**TO DO**. Please transcribe exactly the lines from the one containing "(** [n.matches(sel)] as" through the end of the records below, both included, and nothing else.

[RECORD EXCERPTS — start]

(** * ShadowQuerySelector: shadow-aware DOM queries

    A shallow embedding of the two scripts of the repository

    - [src/querySelectorShadow.js]: the free functions [querySelectorShadow],
      [querySelectorAllShadowOptimized], [closestShadow],
      [querySelectorAllShadow] and the marker-gated override of
      [querySelector] / [querySelectorAll];
    - [src/unnamed/part_000]: the same four functions installed as prototype
      methods, and the implicit override of [querySelector] /
      [querySelectorAll].

    The host DOM is modelled as a finite tree of nodes.  Selector matching is
    the host's business: it is a parameter of the development ([host]). *)

From Stdlib Require Import List String Ascii Arith Lia Bool Permutation.
From Equations Require Import Equations.
Import ListNotations.

Open Scope string_scope.
Open Scope list_scope.

(** ** Selector strings

    Selectors are JavaScript strings.  A character of the model is one
    UTF-16 code unit below 256, so the model covers the selectors written
    with the code points U+0000 to U+00FF.  In that range the
    regular-expression class [\s] and [String.prototype.trim] agree on the
    white space: TAB, LF, VT, FF, CR, SPACE and the no-break space U+00A0
    (code units 9 to 13, 32 and 160).  The white space JavaScript knows
    above U+00FF (U+1680, U+2000 to U+200A, U+2028, U+2029, U+202F, U+205F,
    U+3000, U+FEFF) cannot be written in a selector of the model. *)

Module Selector.

Definition is_space (c : ascii) : bool :=
  let n := nat_of_ascii c in
  existsb (Nat.eqb n) [9; 10; 11; 12; 13; 32; 160].

(** [hay.includes(needle)] *)
Fixpoint includes (needle hay : string) : bool :=
  String.prefix needle hay ||
  match hay with
  | EmptyString => false
  | String _ rest => includes needle rest
  end.

Fixpoint drop (n : nat) (s : string) : string :=
  match n, s with
  | S k, String _ rest => drop k rest
  | _, _ => s
  end.

(** the greedy [\s*] *)
Fixpoint skip_spaces (s : string) : string :=
  match s with
  | String c rest => if is_space c then skip_spaces rest else s
  | EmptyString => EmptyString
  end.

Lemma drop_length n s : String.length (drop n s) <= String.length s.
Proof.
  revert s; induction n as [|n IH]; intros [|c s]; simpl; auto.
  all: try (specialize (IH s); lia).
Qed.

Lemma skip_spaces_length s : String.length (skip_spaces s) <= String.length s.
Proof.
  induction s as [|c s IH]; simpl; auto.
  destruct (is_space c); simpl; lia.
Qed.

(** [s.replace(/tok\s*/g, '')] for a literal, non-empty token [tok]: the
    scan goes left to right; at a position where [tok] starts, the token
    and the white space after it are dropped and the scan resumes behind
    them; elsewhere one character is kept. *)
Equations? remove_token (tok : string) (s : string) : string
  by wf (String.length s) lt :=
  remove_token tok EmptyString := EmptyString;
  remove_token tok (String c rest) with String.prefix tok (String c rest) := {
    | true := remove_token tok (skip_spaces (drop (String.length tok - 1) rest));
    | false := String c (remove_token tok rest) }.
Proof.
  pose proof (skip_spaces_length (drop (String.length tok - 1) rest)).
  pose proof (drop_length (String.length tok - 1) rest).
  simpl. lia.
Qed.

Definition trim_start (s : string) : string := skip_spaces s.

Fixpoint trim_end (s : string) : string :=
  match s with
  | EmptyString => EmptyString
  | String c rest =>
      match trim_end rest with
      | EmptyString => if is_space c then EmptyString else String c EmptyString
      | kept => String c kept
      end
  end.

(** [s.trim()] *)
Definition trim (s : string) : string := trim_end (trim_start s).

(** [needsShadowSearch], src/querySelectorShadow.js:128-130 *)
Definition needsShadowSearch (selector : string) : bool :=
  includes ":shadow" selector || includes ">>>" selector.

(** [cleanSelector], src/querySelectorShadow.js:133-135 *)
Definition cleanSelector (selector : string) : string :=
  trim (remove_token ">>>" (remove_token ":shadow" selector)).

End Selector.

Import Selector.

(** The usage shown at the head of src/querySelectorShadow.js. *)
Example needsShadowSearch_usage : needsShadowSearch ":shadow .some-class" = true.
Proof. reflexivity. Qed.

Example cleanSelector_usage :
  cleanSelector ":shadow .some-class, :shadow .another-class"
  = ".some-class, .another-class".
Proof. reflexivity. Qed.

Example cleanSelector_white_space : cleanSelector "x-widget >>>   .go  " = "x-widget .go".
Proof. reflexivity. Qed.

(** ** The host DOM

    A node is a document, an element or a shadow root.  [nid] stands for the
    identity of the JavaScript object ([===] compares objects, the model
    compares [nid]s); [nchildren] is the element children in document order;
    [nshadow] is the open shadow root attached to an element. *)

Inductive node_kind : Type := Document | Element | ShadowRoot.

Unset Elimination Schemes.
Inductive node : Type :=
  mkNode { nid : nat; nkind : node_kind; nshadow : option node; nchildren : list node }.
Set Elimination Schemes.

Definition is_element (n : node) : bool :=
  match nkind n with Element => true | _ => false end.

Definition is_shadow_root (n : node) : bool :=
  match nkind n with ShadowRoot => true | _ => false end.

(** [a === b] on nodes *)
Definition same_node (a b : node) : bool := Nat.eqb (nid a) (nid b).

(** [n.shadowRoot]: only elements have the accessor; on a document or a
    shadow root the property is undefined. *)
Definition shadowRoot (n : node) : option node :=
  if is_element n then nshadow n else None.

(** [n.children]: documents, elements and shadow roots all have it. *)
Definition children (n : node) : list node := nchildren n.

(** [n.matches]: the method exists on elements only. *)
Definition has_matches (n : node) : bool := is_element n.

Definition option_list {A} (o : option A) : list A :=
  match o with Some a => [a] | None => [] end.

(** The nodes one step below [n] in the composed tree: its shadow root, then
    its children. *)
Definition successors (n : node) : list node :=
  option_list (shadowRoot n) ++ children n.

(** Number of nodes of the composed tree below and including [n]. *)
Fixpoint csize (n : node) : nat :=
  match n with
  | mkNode _ _ sh cs =>
      S (match sh with Some s => csize s | None => 0 end
         + (fix sum (l : list node) : nat :=
              match l with [] => 0 | c :: l' => csize c + sum l' end) cs)
  end.

Definition weight (l : list node) : nat := list_sum (map csize l).

(** The light-DOM descendants of [n] in document order (preorder). *)
Fixpoint descendants (n : node) : list node :=
  match n with
  | mkNode _ _ _ cs =>
      (fix go (l : list node) : list node :=
         match l with [] => [] | c :: l' => (c :: descendants c) ++ go l' end) cs
  end.

(** The composed tree below and including [n], shadow tree of a host before
    its light children. *)
Fixpoint composed_nodes (n : node) : list node :=
  n :: match n with
       | mkNode _ k sh cs =>
           match k, sh with
           | Element, Some s => composed_nodes s
           | _, _ => []
           end
           ++ (fix go (l : list node) : list node :=
                 match l with [] => [] | c :: l' => composed_nodes c ++ go l' end) cs
       end.

(** The composed tree strictly below [n]. *)
Definition composed_descendants (n : node) : list node :=
  flat_map composed_nodes (successors n).

(** Node identities are pairwise distinct in the composed tree of [n]. *)
Definition unique_ids (n : node) : Prop := NoDup (map nid (composed_nodes n)).

Lemma csize_unfold n :
  csize n = S (weight (option_list (nshadow n)) + weight (nchildren n)).
Proof.
  destruct n as [i k sh cs]; simpl. f_equal. f_equal.
  - destruct sh; unfold weight; simpl; lia.
  - unfold weight. induction cs as [|c cs IH]; simpl; auto.
Qed.

Lemma descendants_unfold n :
  descendants n = flat_map (fun c => c :: descendants c) (children n).
Proof.
  destruct n as [i k sh cs]; unfold children; simpl.
  induction cs as [|c cs IH]; simpl; [reflexivity | now rewrite IH].
Qed.

Lemma composed_nodes_unfold n :
  composed_nodes n = n :: composed_descendants n.
Proof.
  destruct n as [i k sh cs]; unfold composed_descendants, successors, shadowRoot, children, is_element.
  simpl. f_equal. rewrite flat_map_app. f_equal.
  destruct k, sh; simpl; auto using app_nil_r.
Qed.

Lemma weight_app l1 l2 : weight (l1 ++ l2) = weight l1 + weight l2.
Proof. unfold weight. now rewrite map_app, list_sum_app. Qed.

Lemma weight_successors n : weight (successors n) < csize n.
Proof.
  rewrite csize_unfold. unfold successors, shadowRoot, children.
  rewrite weight_app. destruct (is_element n); simpl; lia.
Qed.

Lemma csize_pos n : 0 < csize n.
Proof. rewrite csize_unfold. lia. Qed.

Lemma weight_in n l : In n l -> csize n <= weight l.
Proof.
  unfold weight. induction l as [|a l IH]; simpl; [tauto|].
  intros [->|H]; [lia|]. specialize (IH H). lia.
Qed.

Lemma csize_successor n c : In c (successors n) -> csize c < csize n.
Proof.
  intros H. apply weight_in in H. pose proof (weight_successors n). lia.
Qed.

(** Induction on the composed tree. *)
Lemma node_ind (P : node -> Prop) :
  (forall n, (forall c, In c (successors n) -> P c) -> P n) ->
  forall n, P n.
Proof.
  intros step n.
  induction n as [n IH] using (induction_ltof1 _ csize).
  apply step. intros c Hc. apply IH. unfold ltof. now apply csize_successor.
Qed.

(** ** Results of evaluation

    A call either returns a value or throws.  Two errors occur: the
    [TypeError] of a property access or call on [null] / [undefined], and
    the [SyntaxError] the native selector parser raises. *)

Inductive js_error : Type := TypeError | SyntaxError.

Inductive outcome (A : Type) : Type :=
| Ok (a : A)
| Throw (e : js_error).
Arguments Ok {A} a.
Arguments Throw {A} e.

Definition omap {A B} (f : A -> B) (x : outcome A) : outcome B :=
  match x with Ok a => Ok (f a) | Throw e => Throw e end.

Definition obind {A B} (x : outcome A) (k : A -> outcome B) : outcome B :=
  match x with Ok a => k a | Throw e => Throw e end.

(** ** The native selector engine

    The engine is a parameter: which strings parse as selectors, and which
    elements a selector holds of.  Whether a selector holds of an element
    depends on the scoping root, the node that [:scope] stands for:
    [selector_holds h scope n sel] is the engine's answer for the element
    [n] with the scoping root [scope].  [root.querySelector(sel)] and
    [root.querySelectorAll(sel)] match with the scoping root [root];
    [n.matches(sel)] matches with the scoping root [n].  The universal
    selector is built in, since the scripts rely on it. *)

Record host : Type := {
  selector_valid : string -> bool;
  selector_holds : node -> node -> string -> bool }.

Section Native.
Variable h : host.

Definition native_valid (sel : string) : bool :=
  String.eqb sel "*" || selector_valid h sel.

(** [sel] holds of [n] when matched with the scoping root [scope] *)
Definition native_holds_from (scope n : node) (sel : string) : bool :=
  is_element n && (String.eqb sel "*" || selector_holds h scope n sel).

(** [sel] holds of [n] when matched as [n.matches(sel)] does: the element is
    its own scoping root *)
Definition native_holds (n : node) (sel : string) : bool :=
  native_holds_from n n sel.

(** [Element.prototype.matches] *)
Definition native_matches (n : node) (sel : string) : outcome bool :=
  if native_valid sel then Ok (native_holds n sel) else Throw SyntaxError.

(** the original [querySelectorAll] of documents, elements and fragments *)
Definition native_querySelectorAll (root : node) (sel : string) : outcome (list node) :=
  if native_valid sel
  then Ok (filter (fun n => native_holds_from root n sel) (descendants root))
  else Throw SyntaxError.

(** the original [querySelector] *)
Definition native_querySelector (root : node) (sel : string) : outcome (option node) :=
  if native_valid sel
  then Ok (find (fun n => native_holds_from root n sel) (descendants root))
  else Throw SyntaxError.

(** [n.matches(sel)] as a JavaScript expression: calling the method on a
    node that does not have it throws. *)
Definition call_matches (n : node) (sel : string) : outcome bool :=
  if has_matches n then native_matches n sel else Throw TypeError.

End Native.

[RECORD EXCERPTS — finish]

**WRITTEN SOLUTION**.
(** [n.matches(sel)] as a JavaScript expression: calling the method on a
    node that does not have it throws. *)
Definition call_matches (n : node) (sel : string) : outcome bool :=
  if has_matches n then native_matches n sel else Throw TypeError.

End Native.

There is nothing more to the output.